> [WORK ITEM]
Among the lines below, a stretch begins at the one with "sched_inv s l []" and ends at the one with "assert (Hi2 : core_inv s2 l []).". Repeat that stretch exactly, ends included.

(Collected data entries)
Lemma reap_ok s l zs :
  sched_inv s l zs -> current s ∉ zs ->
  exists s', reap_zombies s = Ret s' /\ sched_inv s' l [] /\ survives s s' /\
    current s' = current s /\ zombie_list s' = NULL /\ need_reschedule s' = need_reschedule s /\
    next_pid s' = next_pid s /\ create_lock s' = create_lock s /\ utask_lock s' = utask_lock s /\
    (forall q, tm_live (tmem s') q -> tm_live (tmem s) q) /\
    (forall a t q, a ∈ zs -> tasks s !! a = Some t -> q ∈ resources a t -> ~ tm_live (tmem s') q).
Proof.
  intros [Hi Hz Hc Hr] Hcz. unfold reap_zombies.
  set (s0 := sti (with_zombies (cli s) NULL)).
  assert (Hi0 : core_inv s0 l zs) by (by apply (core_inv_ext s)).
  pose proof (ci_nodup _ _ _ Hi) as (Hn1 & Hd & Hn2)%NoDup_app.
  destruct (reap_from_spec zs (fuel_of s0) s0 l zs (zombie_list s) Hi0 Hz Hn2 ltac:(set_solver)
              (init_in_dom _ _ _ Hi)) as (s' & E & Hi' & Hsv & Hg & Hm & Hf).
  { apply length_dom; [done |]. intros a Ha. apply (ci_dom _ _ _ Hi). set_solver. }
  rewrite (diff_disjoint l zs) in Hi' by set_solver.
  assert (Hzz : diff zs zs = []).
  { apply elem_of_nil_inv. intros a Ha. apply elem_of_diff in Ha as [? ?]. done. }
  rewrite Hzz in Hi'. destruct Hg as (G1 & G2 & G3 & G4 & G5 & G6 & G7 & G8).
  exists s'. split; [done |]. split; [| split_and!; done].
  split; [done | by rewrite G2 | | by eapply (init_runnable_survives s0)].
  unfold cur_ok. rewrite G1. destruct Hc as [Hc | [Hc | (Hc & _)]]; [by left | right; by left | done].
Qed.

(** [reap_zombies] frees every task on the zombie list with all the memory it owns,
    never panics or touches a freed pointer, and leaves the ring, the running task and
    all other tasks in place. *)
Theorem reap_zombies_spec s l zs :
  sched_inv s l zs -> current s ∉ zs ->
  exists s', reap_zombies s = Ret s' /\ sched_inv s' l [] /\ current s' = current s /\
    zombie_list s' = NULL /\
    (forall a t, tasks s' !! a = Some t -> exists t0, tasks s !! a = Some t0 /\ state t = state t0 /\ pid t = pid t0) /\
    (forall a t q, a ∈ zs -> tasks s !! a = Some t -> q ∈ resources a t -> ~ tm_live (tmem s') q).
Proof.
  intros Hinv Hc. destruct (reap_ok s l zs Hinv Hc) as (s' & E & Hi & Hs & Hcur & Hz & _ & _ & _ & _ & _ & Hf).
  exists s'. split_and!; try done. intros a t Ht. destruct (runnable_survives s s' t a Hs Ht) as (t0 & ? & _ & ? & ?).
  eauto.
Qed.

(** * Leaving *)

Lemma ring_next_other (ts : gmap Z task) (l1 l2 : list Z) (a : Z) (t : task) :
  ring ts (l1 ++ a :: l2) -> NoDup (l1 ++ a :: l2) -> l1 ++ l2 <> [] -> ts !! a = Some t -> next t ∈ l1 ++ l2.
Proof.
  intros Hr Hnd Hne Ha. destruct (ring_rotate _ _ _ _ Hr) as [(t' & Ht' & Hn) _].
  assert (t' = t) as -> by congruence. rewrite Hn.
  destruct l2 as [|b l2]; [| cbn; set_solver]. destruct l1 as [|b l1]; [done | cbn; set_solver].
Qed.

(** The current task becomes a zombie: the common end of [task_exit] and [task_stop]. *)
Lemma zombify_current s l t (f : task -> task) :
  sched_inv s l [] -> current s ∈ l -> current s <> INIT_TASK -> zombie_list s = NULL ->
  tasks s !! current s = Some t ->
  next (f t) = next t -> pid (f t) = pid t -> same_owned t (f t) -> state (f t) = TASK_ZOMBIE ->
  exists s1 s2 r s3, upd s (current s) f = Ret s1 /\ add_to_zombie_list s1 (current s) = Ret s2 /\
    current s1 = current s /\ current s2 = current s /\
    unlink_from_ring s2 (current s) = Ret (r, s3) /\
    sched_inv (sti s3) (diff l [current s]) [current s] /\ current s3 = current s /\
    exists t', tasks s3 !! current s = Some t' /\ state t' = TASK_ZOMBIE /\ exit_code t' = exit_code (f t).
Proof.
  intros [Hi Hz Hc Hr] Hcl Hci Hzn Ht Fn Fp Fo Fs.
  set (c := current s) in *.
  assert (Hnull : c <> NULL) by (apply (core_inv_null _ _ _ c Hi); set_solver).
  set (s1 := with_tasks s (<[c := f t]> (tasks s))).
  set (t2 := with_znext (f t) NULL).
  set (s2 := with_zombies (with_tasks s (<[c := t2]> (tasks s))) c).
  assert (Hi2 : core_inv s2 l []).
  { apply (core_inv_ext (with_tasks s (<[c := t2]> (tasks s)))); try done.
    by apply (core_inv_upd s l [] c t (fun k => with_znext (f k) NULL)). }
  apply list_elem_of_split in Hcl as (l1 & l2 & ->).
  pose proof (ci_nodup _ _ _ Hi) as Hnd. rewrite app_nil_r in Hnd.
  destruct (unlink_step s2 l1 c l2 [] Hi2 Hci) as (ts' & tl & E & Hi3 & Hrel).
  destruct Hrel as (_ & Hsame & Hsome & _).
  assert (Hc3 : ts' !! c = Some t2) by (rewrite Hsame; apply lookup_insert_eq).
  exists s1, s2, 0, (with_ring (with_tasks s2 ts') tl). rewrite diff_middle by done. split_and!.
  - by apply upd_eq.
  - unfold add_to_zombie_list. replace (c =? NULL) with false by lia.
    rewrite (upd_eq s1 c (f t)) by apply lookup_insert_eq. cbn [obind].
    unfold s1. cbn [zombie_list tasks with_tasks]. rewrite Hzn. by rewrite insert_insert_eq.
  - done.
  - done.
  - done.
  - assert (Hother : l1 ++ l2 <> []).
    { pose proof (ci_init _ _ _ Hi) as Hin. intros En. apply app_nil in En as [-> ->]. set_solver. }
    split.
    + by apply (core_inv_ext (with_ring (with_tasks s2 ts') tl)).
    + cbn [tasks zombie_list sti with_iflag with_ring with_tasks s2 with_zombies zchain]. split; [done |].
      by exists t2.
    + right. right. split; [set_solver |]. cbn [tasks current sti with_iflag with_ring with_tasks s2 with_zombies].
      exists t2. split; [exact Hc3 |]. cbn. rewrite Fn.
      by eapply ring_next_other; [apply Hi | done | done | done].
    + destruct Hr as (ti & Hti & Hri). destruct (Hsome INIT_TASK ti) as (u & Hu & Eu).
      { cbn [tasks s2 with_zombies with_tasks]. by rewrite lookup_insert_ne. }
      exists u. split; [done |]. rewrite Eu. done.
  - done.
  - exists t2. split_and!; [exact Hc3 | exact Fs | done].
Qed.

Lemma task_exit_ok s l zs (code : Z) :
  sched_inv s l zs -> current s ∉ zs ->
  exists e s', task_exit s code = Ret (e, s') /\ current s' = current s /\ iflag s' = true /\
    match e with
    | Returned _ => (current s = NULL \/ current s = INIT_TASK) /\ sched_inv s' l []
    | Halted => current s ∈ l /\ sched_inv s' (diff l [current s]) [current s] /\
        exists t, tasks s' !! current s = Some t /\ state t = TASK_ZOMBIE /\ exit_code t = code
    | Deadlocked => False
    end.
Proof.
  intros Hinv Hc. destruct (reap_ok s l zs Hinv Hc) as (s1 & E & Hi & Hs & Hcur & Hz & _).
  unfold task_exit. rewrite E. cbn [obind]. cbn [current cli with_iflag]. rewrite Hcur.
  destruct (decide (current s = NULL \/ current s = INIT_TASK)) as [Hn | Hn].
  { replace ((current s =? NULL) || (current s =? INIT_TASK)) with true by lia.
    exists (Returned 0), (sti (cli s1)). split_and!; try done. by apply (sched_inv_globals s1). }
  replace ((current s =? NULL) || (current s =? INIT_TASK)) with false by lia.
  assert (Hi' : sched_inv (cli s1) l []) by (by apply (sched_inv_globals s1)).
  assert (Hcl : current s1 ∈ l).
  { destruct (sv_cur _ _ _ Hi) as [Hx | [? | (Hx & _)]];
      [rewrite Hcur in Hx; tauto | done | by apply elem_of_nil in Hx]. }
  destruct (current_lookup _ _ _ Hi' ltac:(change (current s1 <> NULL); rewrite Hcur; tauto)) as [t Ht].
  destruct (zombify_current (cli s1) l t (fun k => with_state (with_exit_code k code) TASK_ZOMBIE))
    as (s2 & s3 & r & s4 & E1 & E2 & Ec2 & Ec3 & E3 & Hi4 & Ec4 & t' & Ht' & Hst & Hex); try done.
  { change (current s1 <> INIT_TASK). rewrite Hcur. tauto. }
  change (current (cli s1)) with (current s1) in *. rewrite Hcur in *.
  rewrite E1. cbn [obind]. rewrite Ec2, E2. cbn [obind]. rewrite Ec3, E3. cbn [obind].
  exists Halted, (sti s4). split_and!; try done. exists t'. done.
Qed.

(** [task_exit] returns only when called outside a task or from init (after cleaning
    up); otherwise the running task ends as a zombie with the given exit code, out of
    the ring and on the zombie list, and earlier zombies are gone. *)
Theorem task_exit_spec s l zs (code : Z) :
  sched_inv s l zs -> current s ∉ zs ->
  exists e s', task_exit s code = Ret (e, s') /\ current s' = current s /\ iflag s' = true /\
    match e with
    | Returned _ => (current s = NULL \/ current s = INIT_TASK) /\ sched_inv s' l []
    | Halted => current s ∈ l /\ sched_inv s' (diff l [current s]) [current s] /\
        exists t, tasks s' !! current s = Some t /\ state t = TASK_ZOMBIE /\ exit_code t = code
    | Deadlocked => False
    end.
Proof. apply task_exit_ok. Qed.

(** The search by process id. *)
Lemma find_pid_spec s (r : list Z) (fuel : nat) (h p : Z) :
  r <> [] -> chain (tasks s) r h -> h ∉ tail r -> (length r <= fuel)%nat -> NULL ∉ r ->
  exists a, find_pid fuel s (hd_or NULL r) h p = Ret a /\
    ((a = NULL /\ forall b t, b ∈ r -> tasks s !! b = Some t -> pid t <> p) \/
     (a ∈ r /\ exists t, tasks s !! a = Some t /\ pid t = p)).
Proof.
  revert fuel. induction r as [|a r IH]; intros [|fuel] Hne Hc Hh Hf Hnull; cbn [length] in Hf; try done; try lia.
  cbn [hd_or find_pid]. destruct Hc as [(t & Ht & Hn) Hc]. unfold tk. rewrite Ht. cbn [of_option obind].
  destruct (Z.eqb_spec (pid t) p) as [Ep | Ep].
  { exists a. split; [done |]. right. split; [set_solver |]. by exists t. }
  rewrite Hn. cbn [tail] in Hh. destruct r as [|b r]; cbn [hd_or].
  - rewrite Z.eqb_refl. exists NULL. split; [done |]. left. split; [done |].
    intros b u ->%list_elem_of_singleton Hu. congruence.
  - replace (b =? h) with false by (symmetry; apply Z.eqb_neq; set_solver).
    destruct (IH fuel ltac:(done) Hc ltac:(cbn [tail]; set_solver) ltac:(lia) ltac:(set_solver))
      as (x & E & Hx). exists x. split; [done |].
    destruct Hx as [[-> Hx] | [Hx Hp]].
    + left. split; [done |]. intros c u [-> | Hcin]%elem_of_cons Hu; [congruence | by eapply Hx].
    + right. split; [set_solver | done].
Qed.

> [THE ANSWER]
  sched_inv s l [] -> current s ∈ l -> current s <> INIT_TASK -> zombie_list s = NULL ->
  tasks s !! current s = Some t ->
  next (f t) = next t -> pid (f t) = pid t -> same_owned t (f t) -> state (f t) = TASK_ZOMBIE ->
  exists s1 s2 r s3, upd s (current s) f = Ret s1 /\ add_to_zombie_list s1 (current s) = Ret s2 /\
    current s1 = current s /\ current s2 = current s /\
    unlink_from_ring s2 (current s) = Ret (r, s3) /\
    sched_inv (sti s3) (diff l [current s]) [current s] /\ current s3 = current s /\
    exists t', tasks s3 !! current s = Some t' /\ state t' = TASK_ZOMBIE /\ exit_code t' = exit_code (f t).
Proof.
  intros [Hi Hz Hc Hr] Hcl Hci Hzn Ht Fn Fp Fo Fs.
  set (c := current s) in *.
  assert (Hnull : c <> NULL) by (apply (core_inv_null _ _ _ c Hi); set_solver).
  set (s1 := with_tasks s (<[c := f t]> (tasks s))).
  set (t2 := with_znext (f t) NULL).
  set (s2 := with_zombies (with_tasks s (<[c := t2]> (tasks s))) c).
  assert (Hi2 : core_inv s2 l []).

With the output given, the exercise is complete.